Don't Let's Go to the Dogs Tonight by Alexandra Fuller
Years ago I read Mukiwa by Peter Godwin, about growing up in Rhodesia as it became Zimbabwe and expected something similar from this book. But Alexandra Fuller’s book is nothing like Godwin’s in that while he writes a sensitive, fair-minded memoir of a white family who wanted to support the country even after majority rule, Fuller’s book recreates a Rhodesian childhood, maybe a decade later, in starker terms. She writes exactly what she experienced, warts and all, without even a nod in retrospect to “political correctness”. Alexandra, or “
Life was always hard. Electricity was spotty and both excessive rain and drought were problems. Her mother was often drunk and depressed—and then manic (in later life she was diagnosed as manic depressive). Three children died, one in a drowning accident when the children were staying with a neighbor and Fuller felt responsible.
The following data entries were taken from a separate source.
(* ===== verification/ClusterProps.v ===== *)
(** * A node of the cluster: what is guaranteed

    The theorems about the table of slots, failover, the commands and the routing of
    queries, and about elections in a whole cluster. *)
From Stdlib Require Import Lia ZArith String.
From stdpp Require Import base numbers list tactics option gmap fin_maps fin_sets sets.
From S2P Require Import Prelude Object Crc Cluster ClusterOk ClusterSafe ClusterCmd ClusterCmdOk Election ElectionOk.

#[local] Open Scope Z_scope.

Lemma cwp_runs {A} (m : CM A) s (Q : clusterState -> A -> Prop) : cwp m s Q -> exists s' a, m s = Some (s', a) /\ Q s' a.
Proof. unfold cwp. destruct (m s) as [[s' a]|]; [eauto | done]. Qed.

Lemma cwp_runs_unit (m : CM unit) s (Q : clusterState -> Prop) : cwp m s (fun s' _ => Q s') -> exists s', m s = Some (s', tt) /\ Q s'.
Proof. intros (s' & [] & H)%cwp_runs. eauto. Qed.


(** C8: a claim of slots by another master always goes through.  Exactly the slots that
    it names, that we are not importing and whose owner is missing or has an older
    configuration become the claimant's.  When our master loses its last slot to the
    claim we follow the claimant and keep our keys; otherwise our role stays and exactly
    the keys in the slots that we lost are dropped. *)
Theorem claim_moves_slots s sender nd e slots : table_ok s -> bitmap_ok slots -> sender <> myself s -> nodes (tab s) !! sender = Some nd -> nodeIsSlave nd = false ->
  exists s', clusterUpdateSlotsConfigWith sender e slots s = Some (s', tt) /\ config_updated s sender e slots s'.
Proof. intros Hok Hb Hne Hn Hs. by apply cwp_runs_unit, (r_updateSlots s sender nd). Qed.

(** C9: a slave that replaces its master becomes a master that replicates nobody and owns
    exactly the slots of the old master besides its own; no other slot moves. *)
Theorem failover_takes_slots conf clock gossip s old my : table_ok s -> nodes (tab s) !! myself s = Some my -> nodeIsMaster my = false -> slaveof my = Some old -> old <> myself s ->
  exists s', clusterFailoverReplaceYourMaster conf clock gossip s = Some (s', tt) /\ took_over s old s'.
Proof. intros Hok Hmy Hm Hsl Hne. by apply cwp_runs_unit, (r_replaceMaster conf clock gossip s old my). Qed.

(** C10: without the votes of more than half of the masters, asked for and counted, the
    failover handler of a slave changes no node, no slot and no replication. *)
Theorem failover_needs_majority conf clock gossip chance s : table_ok s -> auth_sent (elec s) = false \/ auth_count (elec s) < c_size (hlth s) / 2 + 1 ->
  exists s', clusterHandleSlaveFailover conf clock gossip chance s = Some (s', tt) /\ nodes (tab s') = nodes (tab s) /\ owner (tab s') = owner (tab s) /\ out s' = out s.
Proof.
  intros Hok Hfew. destruct (cwp_runs_unit (clusterHandleSlaveFailover conf clock gossip chance) s (fun s' => rel true s s' /\ True)) as (s' & H & [[_ [(_ & H1 & H2) H3]] _]); [|eauto].
  apply r_slaveFailover; [by split|]. intros _. unfold enough_votes. destruct Hfew as [->|Hlt]; [done|]. assert (auth_count (elec s) >=? c_size (hlth s) / 2 + 1 = false) as ->; [|apply andb_false_r].
  rewrite Z.geb_leb. apply Z.leb_gt. lia.
Qed.

(** A calm action that goes through keeps the election. *)
Lemma cwp_calm (m : CM unit) s (Q : clusterState -> unit -> Prop) : (exists s', m s = Some (s', tt)) -> calm (myself s) m (fun _ => True) -> (forall s', elec s' = elec s -> Q s' tt) -> cwp m s Q.
Proof. intros [s' H] Hc HQ. unfold cwp. rewrite H. apply HQ. by destruct (Hc s s' tt eq_refl H) as [[_ He] _]. Qed.

Lemma keeps_total s0 (m : CM unit) s : keeps false s0 m (fun _ => True) -> kept s0 s -> exists s', m s = Some (s', tt).
Proof. intros Hk Hs. destruct (cwp_runs_unit m s (fun s' => kept s0 s' /\ True)) as (s' & H & _); [by apply Hk | eauto]. Qed.

Lemma rank_bounds s l : 0 <= rank_among s l <= zlen l.
Proof. induction l as [|x l IH]; cbn [rank_among foldr length]; [lia|]. fold (rank_among s l). destruct (_ && _); lia. Qed.

(** C17: the delay of an election.  A slave that schedules one waits at least 500 and less
    than 1000 milliseconds, and 1000 more for every other slave of its master that has
    more data, never more than one per slave; in a manual failover it does not wait. *)
Theorem election_delay clock gossip chance s my m mnd : table_ok s -> nodes (tab s) !! myself s = Some my -> nodeIsSlave my = true -> slaveof my = Some m -> nodes (tab s) !! m = Some mnd -> 0 <= chance ->
  exists s', schedule_election clock gossip chance s = Some (s', tt) /\ auth_sent (elec s') = false /\ auth_count (elec s') = 0 /\ 0 <= rank_among s (slaves mnd) <= zlen (slaves mnd) /\
    if mf_end (mf s) =? 0 then 500 <= auth_time (elec s') - clock (readings s) - 1000 * rank_among s (slaves mnd) < 1000 else auth_time (elec s') = clock (S (readings s)).
Proof.
  intros Hok Hmy Hsl Hm Hmnd Hch. apply cwp_runs_unit. apply cwp_bind, cwp_bind, cwp_get. apply cwp_bind, cwp_modify, cwp_ret. apply cwp_bind, cwp_modify. set (s1 := with_elec _ _).
  assert (table_ok s1) as Hok1 by (by apply (table_ok_same s)). apply cwp_bind, (r_rank s1 my); [done..|].
  assert (rank_of s1 my = rank_among s (slaves mnd)) as -> by (unfold rank_of; rewrite Hm; change (nodes (tab s1)) with (nodes (tab s)); by rewrite Hmnd).
  pose proof (rank_bounds s (slaves mnd)) as Hrank. apply cwp_bind, cwp_modify, cwp_bind, cwp_get. pose proof (Z.rem_bound_pos chance 500 Hch eq_refl) as Hrem.
  apply cwp_bind, cwp_when; cbn [mf with_elec s1]; intros Emf; [apply cwp_bind, cwp_bind, cwp_get; apply cwp_bind, cwp_modify, cwp_ret, cwp_modify|];
    (apply cwp_calm; [by eapply keeps_total; [apply (k_pong false s1) | by apply (kept_same s1)] | apply c_pong |]); intros s' He; rewrite He; cbn.
  - apply negb_true_iff in Emf. cbn in Emf. rewrite Emf. split_and!; done || lia.
  - apply negb_false_iff in Emf. cbn in Emf. rewrite Emf. split_and!; done || lia.
Qed.

(** C16: ADDSLOTS and DELSLOTS do all or nothing.  When every argument is a slot, no slot
    is named twice and all are free (or, for DELSLOTS, owned), exactly the slots named
    change hands; otherwise there is an error and the state is untouched. *)
Theorem addslots_all_or_nothing s my del args : table_ok s -> nodes (tab s) !! myself s = Some my -> nodeIsSlave my = false ->
  exists s' r, cluster_addslots del args s = Some (s', r) /\
    ((exists js, args_ok s del args js /\ r = ROk /\ table_ok s' /\ forall j, owner (tab s') !! j = changed s del js j) \/
     (forall js, ~ args_ok s del args js) /\ (exists e, r = RErr e) /\ s' = s).
Proof.
  intros Hok Hmy Hsl. apply cwp_runs. apply (r_addslots s my); [done..| |].
  - intros js s' Ha [Hk _] Ho. left. exists js. split_and!; [done | done | apply Hk | done].
  - intros e Hno. right. eauto.
Qed.

Lemma existsb_false {A} (f : A -> bool) l : existsb f l = false -> forall x, x ∈ l -> f x = false.
Proof. induction l as [|a l IH]; intros H x Hx; [by apply elem_of_nil in Hx|]. apply orb_false_iff in H as [Ha Hl]. apply elem_of_cons in Hx as [->|Hx]; [done | by apply IH]. Qed.

(** What it takes to be served here. *)
Definition may_serve (present : list Z -> bool) (s : clusterState) (my : clusterNode) (q : query) (k : list Z) (keys : list (list Z)) : Prop :=
  (forall k', k' ∈ keys -> hash_of k' = hash_of k) /\ exists o, owner (tab s) !! hash_of k = Some o /\
    (o = myself s /\ (migrating (tab s) !! hash_of k = None \/ forall k', k' ∈ k :: keys -> present k' = true) \/
     is_Some (importing (tab s) !! hash_of k) /\ q_asking q = true \/
     q_client_readonly q = true /\ q_cmd_readonly q = true /\ nodeIsSlave my = true /\ slaveof my = Some o).

Lemma served_here present s my q k keys : concat (q_keys q) = k :: keys -> (q_exec q = true -> q_in_multi q = true) -> route present s my q = (Some (myself s), REDIR_NONE) -> may_serve present s my q k keys.
Proof.
  intros Hk Hexec. unfold route, may_serve. rewrite Hk.
  assert (q_exec q && negb (q_in_multi q) = false) as -> by (destruct (q_exec q); [by rewrite Hexec | done]). cbv zeta.
  destruct (owner (tab s) !! hash_of k) as [o|]; [|done]. destruct (existsb _ keys) eqn:Ecross; [done|]. set (missing := existsb (fun k => negb (present k)) (k :: keys)) in *. intros H. split.
  { intros k' Hk'. pose proof (existsb_false _ _ Ecross k' Hk') as H1. cbn beta in H1. by destruct (Z.eqb_spec (hash_of k') (hash_of k)). }
  exists o. split; [done|]. destruct (bool_decide (o = myself s)) eqn:Eo; cbn [andb negb] in H.
  - apply bool_decide_eq_true in Eo. destruct (migrating (tab s) !! hash_of k) as [m|] eqn:Em; [|left; split; [done | by left]].
    destruct missing eqn:Emiss; [done|]. left. split; [done|]. right. intros k' Hk'. pose proof (existsb_false _ _ Emiss k' Hk') as H1. cbn beta in H1. by destruct (present k').
  - destruct (bool_decide (is_Some (importing (tab s) !! hash_of k)) && q_asking q) eqn:Ea; [apply andb_true_iff in Ea as [Ea1%bool_decide_eq_true Ea2]; right; by left|].
    destruct (q_client_readonly q && q_cmd_readonly q && nodeIsSlave my && bool_decide (slaveof my = Some o)) eqn:Er; [|by injection H].
    right. right. apply andb_true_iff in Er as [[[H1 H2]%andb_true_iff H3]%andb_true_iff H4%bool_decide_eq_true]. done.
Qed.


(** C4: in one epoch one slave wins.  In a timely run of any number of nodes, with
    messages lost, delayed and reordered at will, let all the votes of an epoch come from
    the set [M] of masters; two nodes that, at any two times, have counted the votes of
    more than half of [M] in that epoch are the same node. *)
Theorem one_winner_per_epoch (conf : node_name -> settings) (clock : node_name -> nat -> Z) (c0 c1 c2 : cluster) (n1 n2 : node_name) (e : Z) (M : gset (list Z)) : cl_start c0 -> cl_run conf clock c0 c1 -> cl_run conf clock c1 c2 ->
  (forall v n, voter c2 v n e -> v ∈ M) -> elected c1 n1 e (Z.of_nat (size M)) -> elected c2 n2 e (Z.of_nat (size M)) -> n1 = n2.
Proof. intros H0 H1 H2. apply (one_elected conf clock c1 c2); [|done]. eapply cl_ok_run; [by apply cl_ok_start | exact H1]. Qed.
(* ===== verification/Prelude.v ===== *)
(** * OutLayer: its contracts, its keystore and what a run may do

    OutLayer runs code off chain for accounts on NEAR.  Its contract
    (src/contract) takes requests with a NEAR deposit and optional stablecoin,
    hands them to a worker through a promise yield, and settles them in the
    yield's callback; it keeps the projects whose code is run, the secrets the
    runs may read, payment keys and their nonces, wallet policies, price lists
    and developers' earnings.  The vault (src/vault-contract) holds a customer's
    sub-account under TEE keys until a timed recovery hands it to the parent.
    The DAO (src/keystore-dao-contract) votes on the keystores those keys belong
    to, on vault code and on cessation; the register (src/register-contract)
    takes the keys of attested workers.  The keystore (src/keystore-worker)
    judges the access conditions of a secret before it opens it, derives the
    keys a component declares from a master of its own or of a vault, and signs for
    wallets what their policy on chain or its approvers allow.  The worker
    (src/worker) runs components under the manifest their bytes carry: it admits
    callers, limits the network and hands over the declared keys; through its
    task interface a component asks the owner of a secret row for a word and acts
    on the answer.  The monitor (src/outlayer-monitor) reads the finalized blocks,
    bans the owner of a vault whose recovery races its own requests, and forwards
    what vaults announce.

    ** How code becomes Rocq

    A contract method is a computation [M W A] over a world [W] of storage and
    emitted actions: it returns [Ok (result, world)] or [Panic msg], and a panic
    undoes everything, as a failing receipt does.  A promise, a yield, a resume,
    an event and a returned value are actions in the world's output, in the order
    the code makes them.  Code outside a contract keeps what it changed when it
    fails: it is an [act S A E], a function from a state to a result and a state.
    [u32], [u64] and [u128] are [Z]; additions and products are checked as the
    release profile checks them ([add64], [mul128], ...) and saturate where the
    source saturates.  [LookupMap]s are [gmap]s, strings are byte strings with
    UTF-8 decoding where the source looks at characters.  The account, deposit,
    clock and host answers of a receipt are an [Env].

    Crates, host functions and services whose code is not in the repository are
    operations of classes and records: [Platform] and [Unicode] (JSON, hex,
    base64, SHA-256, ed25519, secp256k1 recovery, account-id syntax, Unicode tables),
    [TeeVerifier] (TDX quotes), [Regex], [Crates] and [TaskCrypto] (ciphers, key
    derivation, JSON writers), [TaskWorld] (the task store, the chain, the clock,
    randomness), [KeyCrates] and [RunCrates] (HMAC, signatures and ciphers of the
    keystore and of a run), [AccountIds], [NearClient] (the chain as the RPC
    answers it), [ManifestCrates] (serde's derived readers, wasmparser), [Web] and
    [ChainClient] (the HTTP and NEAR RPC answers the monitor and the keystore's
    administration get), [PolicyTypes] and [PolicyCrate] (the policy engine of
    shared-tee-helpers), [SignCrates], [Keccak] and [EvmCrates] (serde_json, hex,
    bs58, near-crypto, near-primitives, sha3, k256), [SignHost] and [SignClient]
    (clock, randomness, the MPC and the chain as a wallet's handlers ask them).  A
    theorem that needs one of their documented laws states it as a hypothesis or a
    class of laws ([CrateLaws], [CryptoLaws], [fills], [KeyCrateLaws],
    [RunCrateLaws], [KeyWire], [answers_at_blocks], [follows_chain], [HostAgrees],
    [answering], [KeccakLaws], [EvmLaws]); Samples, TeeSamples, TaskSamples,
    KeySamples, MonitorSamples and WalletSamples have instances on which the
    hypotheses hold.

    ** Files

    - Prelude: the monads, machine integers, record update, inversion and frame
      tactics ([minv], [prop_bool], [solve_frame], [solve_emits]), sums over maps.
    - RustStr: strings as the sources use them: bytes, chars, trimming, decimal
      and hexadecimal spelling.  Vectors: lists updated by index.
    - Types, Contract: lib.rs and types.rs of the contract: data, storage,
      actions, [Env], [Platform], the constructor.
    - Pricing: fees of lib.rs, prices, splits and plans of payment.rs.
    - Messages: wallet keys, signatures and the signed messages of wallet.rs and
      secrets.rs.
    - Samples: a concrete platform and deployment for the witnesses.
    - Projects: projects.rs.  [registry_ok] ties projects, versions, uuids and
      the owners' index together; every operation keeps it.
    - Secrets: secrets.rs and the nonce floors of payment.rs.  [secrets_ok] ties
      rows, index, vault bindings and nonce floors.
    - Wallet: wallet.rs.  [wallets_ok] ties policies, metadata, owners' index and
      beneficiaries.
    - Payment: payment.rs and the earnings of lib.rs.
    - Execution: execution.rs.  Admin: admin.rs and views.rs.
    - Ledger: what settlement pays, the invariant [money_ok] and the sum [ledger]
      of what the contract owes in stablecoin.
    - System: every external method as a [Call], every yield callback, and the
      system of receipts around the contract: outstanding yields and what they
      were resumed with, token transfers of earnings, callbacks that fail or run
      out of gas.  [step] and [trace] interleave them freely.
    - Reachable: the invariant of all components along every trace from a fresh
      deployment, and what follows.
    - AccessKeys, Vault: src/vault-contract on an account with access keys; calls,
      DAO answers, key batches and callbacks in any order.
    - Attestation, TeeSamples: quotes, collateral and measurements, shared by the
      DAO and the register.  Dao, DaoHistory: src/keystore-dao-contract and the
      history of its votes.  Register: src/register-contract.  DaoVault: the
      vault and the DAO together.
    - Calendar, Access, Door: keystore-worker's dates, access conditions with
      answers that may be unknown, and the door that judges them.
    - Envelope, Statement, Tasks: worker/src/tasks: what a task shows, what an
      owner signs, the keys of a task and the host's functions.  TaskRun: any
      sequence of calls of a run.  TaskAnswer: when a task is taken, and that what
      is opened reads back.  TaskSamples: a store, two runs and an approval.
    - Masters: keystore-worker's crypto.rs and the vault gate of mpc_ckd.rs and
      api.rs: masters, the pair cache, derivation, sealing.  KeyCache: the same
      methods one critical section at a time, on any number of threads ([step]),
      and the invariant [cache_inv] along every interleaving.
    - KeyNames: declared keys, their validation and the texts they are derived
      from (signing_keys.rs, encryption_keys.rs, task_keys.rs), the seeds callers
      spell, and the authorization of a request (api.rs).  KeySafety, MasterSafety:
      what they guarantee.
    - Manifest: worker/src/connector_manifest.rs, callers.rs, net_guard.rs and the
      declaration rules of the keys.  ManifestSafety: what they come to.
    - RunKeys: worker/src/signing_keys and encryption_keys: the rules of a
      declaration against the run, the keys of a run and their use.  RunKeySafety:
      the two sides together.  KeySamples: crates, a chain, a vault, a manifest.
    - Detector: types.rs and detector.rs of outlayer-monitor, against a detector
      that looks at all calls of the past.  Monitor: the rest of it: what is read
      from a block, the feed and its checkpoint, sinks, alerters, the check of an
      event against the chain, the main loop, restarts.  MonitorSafety: what it
      alerts and bans; MonitorChain: it and the contracts together.
    - VaultAdmin: vault_verifier.rs and the administration handlers of
      api_support.rs, which mark a vault verified and take the monitor's bans.
      MonitorSamples: a chain with a race, for the monitor's theorems.
    - Solana: solana.rs, the parser that tells a transaction from a message, and the
      grammar of transaction messages it is proved to recognise.
    - WalletPolicy: the policy on chain, the stand-in for a wallet without one, and
      the approvers' votes (api.rs, near.rs).  WalletSign: the handlers that sign
      for a wallet: an operation in its three modes, the pre-flight check, agents'
      secrets, the policy, Solana.  WalletSafety: the course of a request ([later],
      [onward], [goes_on]), who allowed what was signed, the count of a ballot.
      WalletArtifacts: what was signed.  WalletChain: the policy, the keystore and
      the contract together.  WalletSecrets: agents' secrets and the contract, and
      Solana messages.
    - Eip712: eip712.rs, the digests of typed data and messages.  Eip712Safety:
      what they come to.  WalletEvm: the EVM handlers and keys, and the address.
      WalletSamples: crates, an engine, a contract and requests of one wallet.

    ** What is shown

    Money: settlement divides the attached stablecoin without loss between
    caller, author and owner and charges NEAR at most the compute deposit; over
    every trace the stablecoin taken in equals balances, earnings, pending
    requests, transfers under way and what was stranded, and what can strand is
    named.  Requests: admission checks and debits what it says, a pending request
    has a callback that settles it, settled once and for good, and the callback
    cannot panic while the counters have room.  Secrets: a store reads back, the
    deposit is conserved, agents' stores carry a signature over an unambiguous
    message, payment-key nonces are used once.  Wallets: a policy needs the next
    version under an unexpired signature, a beneficiary changes only by itself.
    Projects: created once under a fresh uuid, moved only with both sides' word,
    always runnable.  Vault: it unlocks only by a handover of its parent after
    the full delay, full access is only ever the parent's, a running recovery is
    frozen, and the parent's exit goes through.

    DAO and register: a keystore or worker key is there only by attestation and
    by the votes of live members; a majority executes; vault code is approved by
    quorum; a vault takes only keys the DAO approved, and leaves without its word
    only for cause.  Door: the verdict is the meaning of the condition, an unknown
    answer admits nobody, the date written is the calendar's.  Tasks: a task is
    taken only on the owner's signed word by the preparer's own run; what was
    opened reads back; an approval covers one task; the report names exactly what
    the run must answer for; calls and opened tasks are limited; what is shown is
    plain; the key search ends.

    Keys: two declared keys share a derivation text only if they are one key, and
    no text a caller can spell is one of theirs; what is exported signs for no
    wallet; keys go only to a build the chain published under the project, in the
    block its owner and uuid were read from, and out of vaults of that owner.  A
    vault's master is served only while the chain, asked each time, allows it; it
    leaves memory with every pair derived from it, and no derivation running
    beside the eviction puts one back.  The worker's rules for a declaration are
    the keystore's; a run holds exactly the keys it declares; what a key seals
    opens, and a login it signs verifies.  Manifest: a run is admitted by the door
    it came through; a guest reaches what its bytes list, at the times they name,
    and every attempt is logged; reserved addresses are refused, in whichever
    spelling; the operation run is the one that was priced.

    Monitor: every race of a parent and its vault inside the window is alerted by a
    monitor that follows the chain, and a ban is sent for nothing else; the lines a
    vault or the DAO writes are read as the event they came from, what is forwarded
    is true on chain when it is checked, and the keystore takes the ban as it is
    sent.  A vault is marked verified only when what the chain answered satisfies
    the rules the vault's own key swap establishes.

    Wallets: what the keystore signs is the operation of the request, made with the
    wallet's key; it was allowed by the policy of that key, read from the chain in the
    course of the request, or by as many of the approvers it names as it asks for,
    each once and none against, and the count is exact.  The check before signing
    answers as signing does.  A policy it signs is one the contract takes, under the
    next version; a locked one is replaced by its approvers only.  A secret it signs
    for an agent passes the contract's gate and opens.  What a Solana wallet signs as
    a message is no transaction, for exactly the transactions a node takes.  An EVM
    signature recovers to the wallet's address over the digest of the request; a
    digest of typed data determines the data, integers are encoded as the numbers
    they spell, and the text of a type is its closure.

    Some theorems state behaviour the documentation does not intend: the bulk
    cancel that strands stablecoin, the NEAR top-up that spends more than it
    reserves, the policy signature that is good again after a delete, the TEE key
    that outlives a handover, the doubled member that blocks votes, the revoked
    key that returns, the retried answer that is forgotten, the text that is sealed
    and too long to open, the login made with a key of no caller, the vault that
    outruns its verification, the race a restarted monitor forgets and the events
    it skips, the signed integer that counts modulo [2 ^ 256].

    ** Bounds

    Loops of the source are folds over its lists.  [find_from] at depth 32 looks
    at all counters of a [u32]; [collect_deps] has fuel for one call per type, and
    finds every type referred to ([collect_deps_spec]).  [settlement_room] asks the u64 and u128 counters
    of the contract for room for one more settlement; the DAO's history is bounded
    by 2^31 events ([fits]).  Gas is not modelled: a callback may fail for lack of
    it at any time ([step_callback_lost], the [fails] flag of a key batch).

    ** Not modelled, and next

    Log lines other than those of vaults, NEP-297 formatting (events.rs), listing
    views, storage migrations, borsh layouts.  What a full-access key holder does to
    an account directly is outside the systems of receipts.  One chain answers one
    request of the keystore while its project and vaults are checked; each load of a
    vault reads anew.  A wallet's handler runs as one step of the keystore beside a
    chain that may answer each question differently.  The wording of a refusal is a
    constructor with the values it quotes.  The MPC transactions, the handlers that
    write a caller's own secrets, the middleware that authenticates workers, the
    worker's executor, event monitor and clients, SDK and connectors are I/O around
    what is modelled; their pure parts (call chains, the storage cell) come next. *)

From stdpp Require Export base gmap strings list fin_maps.
From Stdlib Require Export ZArith Lia.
Fuller and her older sister Vanessa survived despite malaria and dehydration to say nothing of various disease-carrying insects, spiders, scorpions, and the monitor lizards which could be 6 feet long. Her mother once shot a spitting cobra in the kitchen with an Uzi on automatic. There were always lots of dogs, usually horses (her mother was a superb horsewoman), and various other “pets” including a wounded owl who had to be fed dead rats and mice purchased from the African children on the farm.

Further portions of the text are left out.